Haaretz does not explain how such intrusive access has anything to do with fighting the virus, nor does it say who made this particular app.

But Israeli media have confirmed the Israeli army’s cyberwarfare arm Unit 8200 is involved in the NSO Group coronavirus tracking project.

In 2014, veterans of Unit 8200 revealed that “the Palestinian population under military rule is completely exposed to espionage and surveillance by Israeli intelligence.”

The Israeli agents confessed that the information they helped collect and store “harms innocent people.”

“It is used for political persecution and to create divisions within Palestinian society by recruiting collaborators and driving parts of Palestinian society against itself,” they added.

Now the rest of the world may get the Palestinian treatment.

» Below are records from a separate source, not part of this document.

Lemma commit_blocks_split : forall bs1 b bs2,
  forallb wf_block bs1 = true -> wf_block b = true -> forallb wf_block bs2 = true ->
  forallb sentinel_free bs1 = true -> forallb sentinel_free bs2 = true ->
  lb_subject b = "COMMIT_START" ->
  includes COMMIT_START_NL (block_head b) = false ->
  includes COMMIT_START_NL (block_tail b) = false ->
  commit_blocks (render_log (bs1 ++ b :: bs2))
  = (map block_body bs1 ++ block_head b :: block_tail b :: map block_body bs2)%list.
Proof.
  intros bs1 b bs2 Hw1 Hb Hw2 Hs1 Hs2 Hsub Hh Ht. unfold commit_blocks, split.
  rewrite render_log_app. cbn [render_log]. rewrite (block_body_split b Hsub).
  rewrite !str_app_assoc.
  change (render_log bs1 ++ COMMIT_START_NL ++ ?r)
    with (EmptyString ++ render_log bs1 ++ COMMIT_START_NL ++ r).
  rewrite split_render_prefix by (reflexivity || exact Hs1).
  rewrite split_piece; [| exact split_go_CS | exact Hh].
  rewrite split_bodies by assumption.
  match goal with |- filter ?f (EmptyString :: ?l) = _ =>
    change (filter f (EmptyString :: l)) with (filter f l) end.
  rewrite filter_app. cbn [filter].
  assert (Hhead : negb (String.eqb (trim (block_head b)) EmptyString) = true).
  { unfold wf_block in Hb. do 5 (apply andb_prop in Hb as [Hb _]).
    unfold block_head. now apply word_app_nonblank. }
  assert (Htail : negb (String.eqb (trim (block_tail b)) EmptyString) = true)
    by (unfold block_tail; now apply word_app_nonblank).
  rewrite Hhead, Htail, !forallb_filter_id by (apply bodies_nonblank; assumption).
  reflexivity.
Qed.

Lemma lines_of_head : forall b, wf_block b = true ->
  split NL (block_head b) =
  [lb_sha b; lb_email b; lb_name b; lb_time b; String.concat " " (lb_parents b); EmptyString].
Proof.
  intros b Hb. unfold wf_block in Hb.
  apply andb_prop in Hb as [Hb _]. apply andb_prop in Hb as [Hb Ht].
  apply andb_prop in Hb as [Hb Hn]. apply andb_prop in Hb as [Hb He].
  apply andb_prop in Hb as [Hh Hp].
  apply negb_true_iff in Ht, Hn, He.
  unfold split, block_head.
  rewrite <- (str_app_nil_r (String.concat " " (lb_parents b) ++ NL)), str_app_assoc.
  rewrite (split_piece NL split_go_NL (lb_sha b)) by exact (word_no_nl _ Hh).
  rewrite (split_piece NL split_go_NL (lb_email b)) by exact He.
  rewrite (split_piece NL split_go_NL (lb_name b)) by exact Hn.
  rewrite (split_piece NL split_go_NL (lb_time b)) by exact Ht.
  rewrite (split_piece NL split_go_NL (String.concat " " (lb_parents b)))
    by exact (no_nl_concat_words _ Hp).
  reflexivity.
Qed.

Lemma parse_block_head : forall br b, wf_block b = true ->
  exists c, parse_block br (block_head b) = Some c
            /\ sha c = lb_sha b
            /\ isMerge c = (1 <? List.length (lb_parents b))%nat.
Proof.
  intros br b Hb. unfold parse_block. rewrite (lines_of_head b Hb).
  eexists. split; [reflexivity|]. cbn [nth sha isMerge].
  unfold wf_block in Hb. do 4 (apply andb_prop in Hb as [Hb _]).
  apply andb_prop in Hb as [Hh Hp]. split.
  - apply trim_no_ws. now apply andb_prop in Hh as [_ Hh].
  - rewrite parents_of_words by exact Hp.
    destruct (Nat.ltb_spec 1 (List.length (lb_parents b)));
      destruct (Z.ltb_spec 1 (Z.of_nat (List.length (lb_parents b)))); lia.
Qed.

(** [C3] (amended): for a log made of N well-formed blocks in which the
    start marker followed by a newline does not occur after any block's own
    marker, [parseGitLog] returns exactly N records, the i-th carrying the
    hash of the i-th block, and its merge flag is true iff that block lists
    more than one parent.  A well-formed block whose subject line is exactly
    [COMMIT_START], between such blocks, is cut in two at its subject line:
    its first five lines give one record, with the block's hash and merge
    flag, and the rest (the end sentinel and the numstat lines) gives a
    further record exactly when it has at least six lines. *)
Theorem parseGitLog_blocks : forall br,
  (forall bs, forallb wf_block bs = true -> forallb sentinel_free bs = true ->
   List.length (parseGitLog br (render_log bs)) = List.length bs /\
   map (fun c => (sha c, isMerge c)) (parseGitLog br (render_log bs))
   = map (fun b => (lb_sha b, (1 <? List.length (lb_parents b))%nat)) bs) /\
  (forall bs1 b bs2,
   forallb wf_block (bs1 ++ b :: bs2) = true ->
   forallb sentinel_free bs1 = true -> forallb sentinel_free bs2 = true ->
   lb_subject b = "COMMIT_START" ->
   includes COMMIT_START_NL (block_head b) = false ->
   includes COMMIT_START_NL (block_tail b) = false ->
   commit_blocks (render_log (bs1 ++ b :: bs2))
   = (map block_body bs1 ++ block_head b :: block_tail b :: map block_body bs2)%list /\
   exists ch,
     parseGitLog br (render_log (bs1 ++ b :: bs2))
     = (parseGitLog br (render_log bs1)
        ++ ch :: (match parse_block br (block_tail b) with Some c => [c] | None => [] end)
        ++ parseGitLog br (render_log bs2))%list /\
     sha ch = lb_sha b /\ isMerge ch = (1 <? List.length (lb_parents b))%nat /\
     (parse_block br (block_tail b) = None <-> (List.length (split NL (block_tail b)) < 6)%nat)).
Proof.
  intros br. split.
  - intros bs Hwf Hsf.
    assert (H : map (fun c => (sha c, isMerge c)) (parseGitLog br (render_log bs))
                = map (fun b => (lb_sha b, (1 <? List.length (lb_parents b))%nat)) bs).
    { unfold parseGitLog. rewrite commit_blocks_render by assumption.
      now apply parse_bodies. }
    split; [|exact H].
    apply (f_equal (@List.length _)) in H. now rewrite !length_map in H.
  - intros bs1 b bs2 Hwf Hs1 Hs2 Hsub Hh Ht.
    rewrite forallb_app in Hwf. apply andb_prop in Hwf as [Hw1 Hw2].
    cbn [forallb] in Hw2. apply andb_prop in Hw2 as [Hb Hw2].
    pose proof (commit_blocks_split bs1 b bs2 Hw1 Hb Hw2 Hs1 Hs2 Hsub Hh Ht) as Hcb.
    split; [exact Hcb|].
    destruct (parse_block_head br b Hb) as [ch [Hch [Hsha Hm]]].
    exists ch. split; [|split; [exact Hsha | split; [exact Hm|]]].
    + unfold parseGitLog at 1. rewrite Hcb, flat_map_app. cbn [flat_map]. rewrite Hch.
      unfold parseGitLog. rewrite !commit_blocks_render by assumption. reflexivity.
    + unfold parse_block at 1.
      destruct (Nat.ltb_spec (List.length (split NL (block_tail b))) 6) as [Hl|Hl];
        split; intros H; solve [reflexivity | assumption | discriminate | lia].
Qed.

“What happens in Palestine does not stay in Palestine,” the watchdog Who Profits notes on a new web page dedicated to monitoring how the COVID-19 crisis plays out in the context of Israeli occupation.

“A key reason Israel is continually looking to diversify its portfolio of repression is that it can later turn it outward for economic profit and political gains.”

The coronavirus pandemic provides the perfect opportunity for Israel to market its spying in just this manner.

And all indications are that the European Union – in keeping with its unbroken record of complicity – is ready to help Israel expand its surveillance to practically anyone on the planet.